[[ PROVIDED DATA open ]]
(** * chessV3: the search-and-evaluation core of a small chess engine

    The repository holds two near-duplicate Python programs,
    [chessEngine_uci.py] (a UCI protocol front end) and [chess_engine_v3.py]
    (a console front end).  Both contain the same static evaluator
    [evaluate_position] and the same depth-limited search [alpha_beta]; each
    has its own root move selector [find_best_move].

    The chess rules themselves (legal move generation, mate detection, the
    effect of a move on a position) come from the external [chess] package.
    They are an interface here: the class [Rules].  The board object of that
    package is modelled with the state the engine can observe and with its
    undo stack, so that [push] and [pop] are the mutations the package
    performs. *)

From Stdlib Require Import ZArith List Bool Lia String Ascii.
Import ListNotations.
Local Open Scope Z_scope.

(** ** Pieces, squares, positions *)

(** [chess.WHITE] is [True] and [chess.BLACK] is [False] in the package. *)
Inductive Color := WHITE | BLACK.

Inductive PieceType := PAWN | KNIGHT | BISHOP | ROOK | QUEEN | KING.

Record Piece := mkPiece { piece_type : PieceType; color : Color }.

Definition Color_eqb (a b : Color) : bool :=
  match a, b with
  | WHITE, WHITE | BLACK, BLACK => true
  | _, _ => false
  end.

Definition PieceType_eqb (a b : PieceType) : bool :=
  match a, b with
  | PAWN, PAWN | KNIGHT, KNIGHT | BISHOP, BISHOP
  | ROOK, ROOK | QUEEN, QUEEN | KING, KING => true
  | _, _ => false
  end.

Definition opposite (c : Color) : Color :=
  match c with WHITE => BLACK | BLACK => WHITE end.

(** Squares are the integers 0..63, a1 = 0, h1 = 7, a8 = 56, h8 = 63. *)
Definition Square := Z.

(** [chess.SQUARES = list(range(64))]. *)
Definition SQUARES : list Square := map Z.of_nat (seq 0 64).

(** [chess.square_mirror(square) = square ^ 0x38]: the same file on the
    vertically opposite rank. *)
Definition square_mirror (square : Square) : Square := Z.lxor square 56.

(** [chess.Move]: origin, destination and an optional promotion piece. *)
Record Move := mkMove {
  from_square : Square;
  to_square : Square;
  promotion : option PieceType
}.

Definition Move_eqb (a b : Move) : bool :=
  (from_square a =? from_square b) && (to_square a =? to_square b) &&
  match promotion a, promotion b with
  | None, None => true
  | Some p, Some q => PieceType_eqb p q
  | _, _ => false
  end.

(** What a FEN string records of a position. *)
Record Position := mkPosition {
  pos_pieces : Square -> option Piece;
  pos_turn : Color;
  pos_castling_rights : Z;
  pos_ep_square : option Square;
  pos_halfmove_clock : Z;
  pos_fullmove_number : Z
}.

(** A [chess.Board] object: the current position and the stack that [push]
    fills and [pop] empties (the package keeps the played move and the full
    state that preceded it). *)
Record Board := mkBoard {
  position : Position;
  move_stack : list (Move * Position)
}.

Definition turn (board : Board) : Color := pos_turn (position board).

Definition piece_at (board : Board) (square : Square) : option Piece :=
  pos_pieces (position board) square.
[[ PROVIDED DATA closed ]]
YOUR GOAL = Using only the listing above, restate exactly the lines from the line containing "pos_turn : Color;" through the line containing "Definition turn (board", both included.

YOUR SOLUTION =
  pos_turn : Color;
  pos_castling_rights : Z;
  pos_ep_square : option Square;
  pos_halfmove_clock : Z;
  pos_fullmove_number : Z
}.

(** A [chess.Board] object: the current position and the stack that [push]
    fills and [pop] empties (the package keeps the played move and the full
    state that preceded it). *)
Record Board := mkBoard {
  position : Position;
  move_stack : list (Move * Position)
}.

Definition turn (board : Board) : Color := pos_turn (position board).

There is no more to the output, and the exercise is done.